Among the records below, how many lines contain "from"? State the number and nothing more.

◆ Dataset excerpts

↓

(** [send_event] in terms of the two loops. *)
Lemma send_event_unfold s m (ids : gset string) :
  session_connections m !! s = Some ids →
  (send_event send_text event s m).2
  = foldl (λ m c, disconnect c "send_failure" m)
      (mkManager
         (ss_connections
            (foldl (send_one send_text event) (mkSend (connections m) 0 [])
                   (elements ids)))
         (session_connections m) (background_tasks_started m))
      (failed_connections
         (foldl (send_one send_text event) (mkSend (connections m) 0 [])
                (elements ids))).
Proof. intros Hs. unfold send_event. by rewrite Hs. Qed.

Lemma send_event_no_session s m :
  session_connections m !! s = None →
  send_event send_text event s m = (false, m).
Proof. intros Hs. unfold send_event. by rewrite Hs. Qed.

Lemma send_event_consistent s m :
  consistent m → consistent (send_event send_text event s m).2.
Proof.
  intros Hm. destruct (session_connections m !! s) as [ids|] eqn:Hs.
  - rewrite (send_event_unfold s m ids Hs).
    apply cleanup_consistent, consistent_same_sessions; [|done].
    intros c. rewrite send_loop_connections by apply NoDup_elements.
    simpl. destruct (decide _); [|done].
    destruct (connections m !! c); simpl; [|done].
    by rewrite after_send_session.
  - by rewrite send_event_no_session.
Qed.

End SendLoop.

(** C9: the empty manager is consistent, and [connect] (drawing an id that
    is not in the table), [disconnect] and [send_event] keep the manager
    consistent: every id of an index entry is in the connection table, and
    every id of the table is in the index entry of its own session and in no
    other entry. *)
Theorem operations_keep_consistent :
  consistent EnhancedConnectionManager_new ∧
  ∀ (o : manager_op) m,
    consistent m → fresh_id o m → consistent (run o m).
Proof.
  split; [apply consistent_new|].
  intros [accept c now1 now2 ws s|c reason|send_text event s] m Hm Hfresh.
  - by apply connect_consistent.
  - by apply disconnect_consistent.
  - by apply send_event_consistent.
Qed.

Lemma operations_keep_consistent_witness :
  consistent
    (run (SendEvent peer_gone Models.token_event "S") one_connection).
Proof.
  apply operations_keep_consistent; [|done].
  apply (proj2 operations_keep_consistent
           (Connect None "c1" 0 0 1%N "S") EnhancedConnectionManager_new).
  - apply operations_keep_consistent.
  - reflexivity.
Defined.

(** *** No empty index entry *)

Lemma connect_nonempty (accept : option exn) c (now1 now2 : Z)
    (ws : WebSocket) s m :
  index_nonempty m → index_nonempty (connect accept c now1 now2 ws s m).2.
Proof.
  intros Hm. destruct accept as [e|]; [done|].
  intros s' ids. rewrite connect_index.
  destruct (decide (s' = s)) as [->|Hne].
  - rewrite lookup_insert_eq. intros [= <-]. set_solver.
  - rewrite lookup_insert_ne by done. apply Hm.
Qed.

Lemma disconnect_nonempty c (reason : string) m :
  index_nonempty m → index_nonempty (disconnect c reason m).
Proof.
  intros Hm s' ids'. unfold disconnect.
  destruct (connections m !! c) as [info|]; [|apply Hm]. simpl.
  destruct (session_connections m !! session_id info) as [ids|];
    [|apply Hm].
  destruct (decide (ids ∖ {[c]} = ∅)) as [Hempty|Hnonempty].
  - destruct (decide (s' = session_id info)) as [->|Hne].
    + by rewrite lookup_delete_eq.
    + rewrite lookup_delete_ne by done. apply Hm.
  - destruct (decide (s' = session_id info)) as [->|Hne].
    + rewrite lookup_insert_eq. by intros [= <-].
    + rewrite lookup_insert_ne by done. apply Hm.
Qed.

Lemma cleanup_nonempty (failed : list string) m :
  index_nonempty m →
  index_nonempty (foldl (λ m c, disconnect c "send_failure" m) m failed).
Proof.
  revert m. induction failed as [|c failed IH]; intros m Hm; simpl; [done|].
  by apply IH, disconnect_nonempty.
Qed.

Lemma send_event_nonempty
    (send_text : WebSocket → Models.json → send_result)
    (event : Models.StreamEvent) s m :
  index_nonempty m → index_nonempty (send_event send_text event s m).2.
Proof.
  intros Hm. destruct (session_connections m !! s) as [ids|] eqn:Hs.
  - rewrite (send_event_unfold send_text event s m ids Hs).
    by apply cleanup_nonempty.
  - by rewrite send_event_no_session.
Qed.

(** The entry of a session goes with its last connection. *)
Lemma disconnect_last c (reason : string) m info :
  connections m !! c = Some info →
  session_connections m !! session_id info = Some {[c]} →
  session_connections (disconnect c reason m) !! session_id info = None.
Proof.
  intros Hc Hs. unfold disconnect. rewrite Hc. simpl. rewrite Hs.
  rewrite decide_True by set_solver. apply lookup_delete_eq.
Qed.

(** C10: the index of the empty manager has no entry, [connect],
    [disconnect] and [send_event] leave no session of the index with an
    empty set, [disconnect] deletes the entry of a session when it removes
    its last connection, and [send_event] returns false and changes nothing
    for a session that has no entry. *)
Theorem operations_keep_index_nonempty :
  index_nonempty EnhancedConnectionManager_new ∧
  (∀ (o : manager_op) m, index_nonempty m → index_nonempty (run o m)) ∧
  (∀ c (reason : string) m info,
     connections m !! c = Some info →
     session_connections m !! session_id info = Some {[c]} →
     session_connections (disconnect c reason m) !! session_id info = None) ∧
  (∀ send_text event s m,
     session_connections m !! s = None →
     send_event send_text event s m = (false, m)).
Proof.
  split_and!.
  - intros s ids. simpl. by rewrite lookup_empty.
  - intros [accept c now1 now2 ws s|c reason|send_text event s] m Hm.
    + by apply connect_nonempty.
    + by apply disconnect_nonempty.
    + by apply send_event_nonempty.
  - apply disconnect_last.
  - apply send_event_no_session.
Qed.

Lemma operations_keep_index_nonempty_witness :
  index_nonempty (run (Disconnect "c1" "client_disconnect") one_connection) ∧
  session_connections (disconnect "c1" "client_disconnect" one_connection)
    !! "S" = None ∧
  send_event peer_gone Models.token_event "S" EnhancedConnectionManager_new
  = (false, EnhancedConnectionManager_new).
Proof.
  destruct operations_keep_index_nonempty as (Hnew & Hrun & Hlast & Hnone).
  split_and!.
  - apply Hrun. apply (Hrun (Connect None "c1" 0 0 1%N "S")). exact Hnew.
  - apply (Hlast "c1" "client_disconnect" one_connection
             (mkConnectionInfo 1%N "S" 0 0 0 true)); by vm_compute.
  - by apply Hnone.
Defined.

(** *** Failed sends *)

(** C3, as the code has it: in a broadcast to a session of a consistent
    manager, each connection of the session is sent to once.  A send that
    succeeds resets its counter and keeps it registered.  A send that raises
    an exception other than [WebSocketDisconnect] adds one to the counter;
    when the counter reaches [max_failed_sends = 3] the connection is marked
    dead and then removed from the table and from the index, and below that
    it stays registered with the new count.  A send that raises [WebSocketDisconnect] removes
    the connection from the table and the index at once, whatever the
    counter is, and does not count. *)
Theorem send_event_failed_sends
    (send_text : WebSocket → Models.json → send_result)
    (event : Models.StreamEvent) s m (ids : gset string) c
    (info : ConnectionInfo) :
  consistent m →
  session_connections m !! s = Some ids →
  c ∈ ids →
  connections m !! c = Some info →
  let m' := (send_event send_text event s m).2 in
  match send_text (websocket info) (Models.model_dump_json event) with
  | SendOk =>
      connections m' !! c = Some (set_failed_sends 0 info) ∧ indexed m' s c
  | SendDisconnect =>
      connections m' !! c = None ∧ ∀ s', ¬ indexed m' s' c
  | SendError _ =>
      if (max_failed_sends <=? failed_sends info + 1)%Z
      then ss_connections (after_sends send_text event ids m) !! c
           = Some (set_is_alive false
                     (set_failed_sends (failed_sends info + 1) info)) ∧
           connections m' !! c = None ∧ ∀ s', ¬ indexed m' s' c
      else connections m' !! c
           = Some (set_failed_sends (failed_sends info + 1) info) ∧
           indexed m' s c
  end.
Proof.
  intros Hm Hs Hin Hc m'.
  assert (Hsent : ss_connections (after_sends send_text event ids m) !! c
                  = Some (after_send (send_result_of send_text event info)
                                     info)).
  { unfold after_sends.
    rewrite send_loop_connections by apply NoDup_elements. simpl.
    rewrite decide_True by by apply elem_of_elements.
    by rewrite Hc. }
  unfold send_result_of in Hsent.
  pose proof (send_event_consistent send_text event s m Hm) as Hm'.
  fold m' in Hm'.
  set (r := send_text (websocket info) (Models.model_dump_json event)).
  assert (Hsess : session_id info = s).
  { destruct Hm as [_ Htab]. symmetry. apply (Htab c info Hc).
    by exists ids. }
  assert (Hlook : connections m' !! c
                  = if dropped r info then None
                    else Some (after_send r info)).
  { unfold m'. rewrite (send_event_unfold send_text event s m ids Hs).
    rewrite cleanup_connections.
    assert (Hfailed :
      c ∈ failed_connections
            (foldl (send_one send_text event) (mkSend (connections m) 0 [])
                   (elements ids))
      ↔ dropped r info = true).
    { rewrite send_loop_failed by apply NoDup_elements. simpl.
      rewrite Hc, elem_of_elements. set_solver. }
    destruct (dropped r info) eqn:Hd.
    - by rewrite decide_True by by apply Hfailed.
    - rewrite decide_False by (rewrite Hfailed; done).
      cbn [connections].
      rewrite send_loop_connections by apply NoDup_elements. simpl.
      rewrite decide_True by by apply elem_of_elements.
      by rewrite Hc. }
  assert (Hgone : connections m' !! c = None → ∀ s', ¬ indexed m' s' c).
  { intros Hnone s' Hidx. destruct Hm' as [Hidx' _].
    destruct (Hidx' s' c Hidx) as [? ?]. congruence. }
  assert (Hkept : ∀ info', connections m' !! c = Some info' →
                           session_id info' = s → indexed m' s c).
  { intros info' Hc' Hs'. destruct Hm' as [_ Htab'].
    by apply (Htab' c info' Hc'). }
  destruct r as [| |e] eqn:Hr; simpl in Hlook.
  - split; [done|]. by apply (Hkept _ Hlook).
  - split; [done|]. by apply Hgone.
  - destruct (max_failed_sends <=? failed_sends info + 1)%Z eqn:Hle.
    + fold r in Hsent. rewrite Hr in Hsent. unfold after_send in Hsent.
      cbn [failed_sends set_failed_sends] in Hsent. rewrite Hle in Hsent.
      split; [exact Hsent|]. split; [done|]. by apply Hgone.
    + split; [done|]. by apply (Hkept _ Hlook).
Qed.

↑

◆ Result of this task
2